Cortó en juliana pimientos y zanahorias con una destreza que a Brad se le antojó propia de un veterano chef de primera categoría.

—¿Por qué lo dices?

—Por meterlo todo bajo un mismo techo de aquella manera, contando nada más que con el dinero justo. Y además por comprar el edificio, en vez de limitarnos a alquilarlo. Es que yo quería comprarlo, quería poseerlo desde el primer instante en que lo vi.

—Pero tú no estás diciendo que fuera una idea descabellada que vosotras tres os asociarais en un negocio nada más conoceros. Ni que fuera descabellado complicarse con tanto trabajo.

—No; para mí esas no son las partes descabelladas. —Cortó la cebolla en tiras y picó el perejil—. No tuve ninguna duda sobre Malory, Dana y yo misma. Y el trabajo, bueno, eso es algo que hay que hacer. Fue el edificio, Bradley. Para mí, irradiaba la misma clase de magia que mi casa. Por eso pensé, y lo pensé de verdad durante un tiempo, que era allí donde encontraría la llave.

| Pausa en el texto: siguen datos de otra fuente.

(** * network_of_stickers: coordinate parsing, reconciliation and aggregation

    A shallow embedding of the data-cleaning core of [network.py] and
    [syntax/visual.py], and the properties of it that the specification
    states.

    Conventions of the model.
    - A Python [str] is a [string] whose characters are code points below
      256; in that range the only decimal digits are ['0'..'9'].
    - A spreadsheet cell is a [cell]: a string, an integer, or the missing
      value NaN that pandas puts in an empty cell.
    - A Python [float] is a binary64 number, a [spec_float] with precision
      53 and maximal exponent 1024, rounded to nearest-even.
    - A Python [dict] is an association list in insertion order.
    - Code that can raise returns a [res]; [try]/[except] is a match on it.
    - Library calls whose result the program does not fix (the order of
      equal keys under pandas' default sort, whether an optional package
      imports, whether a chart can be written) are arguments of the
      functions that make them. *)

From Stdlib Require Import Bool Arith ZArith List String Ascii Lia.
From Stdlib Require Import Permutation Sorted.
From Stdlib Require Import Floats.SpecFloat.
Import ListNotations.

Local Open Scope string_scope.
Local Open Scope list_scope.
Local Open Scope nat_scope.

(** ** Exceptions *)

Inductive exn : Type :=
| ValueError
| TypeError
| ZeroDivisionError
| ImportError
| OSError.

Inductive res (A : Type) : Type :=
| Ok (a : A)
| Raise (e : exn).
Arguments Ok {A} a.
Arguments Raise {A} e.

Definition bind {A B : Type} (m : res A) (k : A -> res B) : res B :=
  match m with
  | Ok a => k a
  | Raise e => Raise e
  end.

Declare Scope res_scope.
Delimit Scope res_scope with res.
Notation "x <- m ;; k" := (bind m (fun x => k))
  (at level 61, m at next level, right associativity) : res_scope.
Local Open Scope res_scope.

(** ** Strings *)

Module Str.

Definition code (a : ascii) : nat := nat_of_ascii a.

(** [str.isspace] on the code points below 256. *)
Definition is_space (a : ascii) : bool :=
  let n := code a in
  ((9 <=? n) && (n <=? 13)) || ((28 <=? n) && (n <=? 32))
  || (n =? 133) || (n =? 160).

Fixpoint lstrip (s : string) : string :=
  match s with
  | String a t => if is_space a then lstrip t else s
  | EmptyString => EmptyString
  end.

(** Right strip: a character goes when it is a space and everything after
    it went too. *)
Fixpoint rstrip (s : string) : string :=
  match s with
  | EmptyString => EmptyString
  | String a t =>
      match rstrip t with
      | EmptyString => if is_space a then EmptyString else String a EmptyString
      | t' => String a t'
      end
  end.

(** [s.strip()] *)
Definition strip (s : string) : string := rstrip (lstrip s).

(** [c in s] for a one-character [c]. *)
Fixpoint contains (c : ascii) (s : string) : bool :=
  match s with
  | EmptyString => false
  | String a t => Ascii.eqb a c || contains c t
  end.

(** [s.split(c)]: the pieces between the occurrences of [c]; never
    empty. *)
Fixpoint split (c : ascii) (s : string) : list string :=
  match s with
  | EmptyString => [EmptyString]
  | String a t =>
      if Ascii.eqb a c then EmptyString :: split c t
      else match split c t with
           | p :: ps => String a p :: ps
           | [] => [String a EmptyString]
           end
  end.

Definition lower (a : ascii) : ascii :=
  let n := code a in
  if (65 <=? n) && (n <=? 90) then ascii_of_nat (n + 32) else a.

Definition is_digit (a : ascii) : bool :=
  let n := code a in (48 <=? n) && (n <=? 57).

Definition digit_val (a : ascii) : Z := Z.of_nat (code a - 48).

(** Decimal text of a natural number and of an integer, as [str(n)]. *)
Fixpoint nat_digits (fuel n : nat) (acc : string) : string :=
  match fuel with
  | O => acc
  | S fuel' =>
      let acc' := String (ascii_of_nat (48 + n mod 10)) acc in
      if n / 10 =? 0 then acc' else nat_digits fuel' (n / 10) acc'
  end.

—Y ahora ya no lo piensas.

—No, ya no.

Zoe pasaba de una tarea a otra sin disminuir el ritmo, calculando la cantidad de arroz, troceando tomates en cubos, cortando la ternera. Brad se dijo que era como contemplar una especie de poesía.

—La llave de Malory sí que estaba allí. En el cuadro, es cierto, pero tuvo que pintarlo en esa casa. Y la de Dana estaba en el Risco del Guerrero…, o en el libro, en El vigía fantasma, que está basado en el Risco. Si repasas sus pistas, puedes ver que las dirigían hacia su objetivo. A través de su conexión con el lugar, a través de su conexión con Flynn y Jordan. —Echó aceite en una sartén—. El cuadro para Malory. El libro para Dana. Pero ambas necesitaban también el lugar.

—¿Y para ti?

—Para mí no es un objeto exactamente. Es una clase de trayecto con diferentes caminos. Algunos que tomé y otros que no, y las razones en ambos casos, supongo. Y es una lucha, una especie de batalla. —Añadió la cebolla y el perejil al aceite chisporroteante—. Quizá deba comprender que los que me perdí son tan importantes a su manera como los que no. Creo que a lo mejor no puedes ver con claridad hacia dónde estás yendo si antes no ves dónde has estado. Y por qué.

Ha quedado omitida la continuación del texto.